What is being asked – Among the lines of the data, copy those that hold "exists".

Input data –
=== Begin Enclosure ===
Lemma block_ids_u64 (p : Pipe) k b oid :
  fits p → blocks p !! k = Some b → first_id (blocks p) k ≤ oid < first_id (blocks p) k + ids_of b → is_u64 oid.
Proof.
  intros Hf Hb Hin. rewrite <- (first_id_S _ _ _ Hb) in Hin. pose proof (lookup_lt_Some _ _ _ Hb) as Hlt.
  rewrite length_blocks in Hlt. pose proof (first_id_range p k Hf ltac:(lia)).
  pose proof (first_id_range p (Datatypes.S k) Hf ltac:(lia)). unfold is_u64. lia.
Qed.

Lemma upload_durable (p p' : Pipe) now k i j :
  durable p i j → fits p → upload_one now k p = Some p' → durable p' i j.
Proof.
  intros [[? ?] Hpo Ht Hp Hu Ha Hm Hr Hs Hst] Hfit. unfold upload_one.
  destruct (bool_decide_reflect (k ∈ pl_uploads p)) as [Hin|]; [|done].
  destruct (pl_contexts p !! k) as [c|] eqn:Ec; [|done]. cbn [mbind option_bind].
  assert (cores p !! k = Some (core c)) as Hc by (unfold cores; by rewrite list_lookup_fmap, Ec).
  assert (blocks p !! k = Some (tc_cache c)) as Hb by (unfold blocks; by rewrite list_lookup_fmap, Ec).
  destruct (Hu k Hin) as [Hlt Hnone]. specialize (Hnone _ _ _ Hc). cbn in Hnone.
  destruct (Hp k _ _ _ Hc) as [[_ Et]|[Hx _]]; [lia| |congruence]. rewrite Et.
  pose proof (first_id_range p (Datatypes.S k) Hfit ltac:(lia)) as Hrg. rewrite (first_id_S _ _ _ Hb) in Hrg.
  pose proof (first_id_range p k Hfit ltac:(lia)) as Hrg0.
  destruct (upload_block (pl_store p) now (tc_cache c) (first_id (blocks p) k)) as (s' & r & -> & Hub & Hunt);
    [by eapply fits_block_ok|lia|lia|].
  cbn [mbind option_bind]. intros [= <-]. set (task := prepared _ _ (Some r)). set (p1 := set_store _ _).
  set (f := complete_upload (Ok tt) ∘ set_task task).
  destruct (cores_update f k p1 c Ec) as [Eco Ebl]; [done|]. change (cores p1) with (cores p) in Eco.
  change (blocks p1) with (blocks p) in Ebl. set (p' := on_ctx f k p1) in *.
  assert (length (pl_contexts p') = length (pl_contexts p)) as El by (by rewrite <- !length_blocks, Ebl).
  assert (∀ n x, n ≠ k → cores p' !! n = Some x → cores p !! n = Some x) as Hother.
  { intros n x Hne. by rewrite Eco, list_lookup_insert_ne. }
  assert (∀ n b oid, n ≠ k → blocks p !! n = Some b →
    first_id (blocks p) n ≤ oid < first_id (blocks p) n + ids_of b →
    is_u64 oid ∧ ¬ (first_id (blocks p) k ≤ oid < first_id (blocks p) k + ids_of (tc_cache c))) as Hapart.
  { intros n b oid Hne Hbn Hoid. split; [by eapply block_ids_u64|by eapply ids_apart]. }
  constructor; rewrite ?Ebl, ?El; try done.
  - intros n b t u Hn Hge. eapply Ht; [apply Hother; [|exact Hn]|]; lia.
  - intros n b t u Hn Hlt'. destruct (decide (n = k)) as [->|Hne].
    + rewrite Eco, list_lookup_insert_eq in Hn by (by eapply lookup_lt_Some). injection Hn as <- <- <-. right.
      cbn. rewrite Hnone. split; [done|]. by exists r.
    + apply Hother in Hn; [|done]. destruct (Hp n b t u Hn Hlt') as [?|(? & r' & ? & [H1 H2 H3 H4 H5 H6])]; [by left|right].
      split; [done|]. exists r'. split; [done|]. constructor; try done. intros st rs Hrs.
      destruct (H1 st rs Hrs) as (oid & Hoid & Hpl). exists oid. split; [done|].
      destruct (Hapart n b oid Hne (cores_blocks _ _ _ _ _ Hn) Hoid). by eapply placed_keep.
  - intros n Hn. apply list_elem_of_filter in Hn as [Hne Hn]. destruct (Hu n Hn) as [? Hz]. split; [done|].
    intros b t u Hcn. by eapply Hz, Hother.
  - intros n b Hn Hlt' st rs Hrs. destruct (Hr n b Hn Hlt' st rs Hrs) as (start & end_ & o & Hrd & Hid).
    exists start, end_, o. split; [|done]. rewrite (first_id_S _ _ _ Hn) in Hid.
    destruct (Hapart n b (om_object_id o) ltac:(lia) Hn Hid). by eapply readable_store.
Qed.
=== End Enclosure ===
Answer area –
      cbn. rewrite Hnone. split; [done|]. by exists r.
      split; [done|]. exists r'. split; [done|]. constructor; try done. intros st rs Hrs.
      destruct (H1 st rs Hrs) as (oid & Hoid & Hpl). exists oid. split; [done|].
    exists start, end_, o. split; [|done]. rewrite (first_id_S _ _ _ Hn) in Hid.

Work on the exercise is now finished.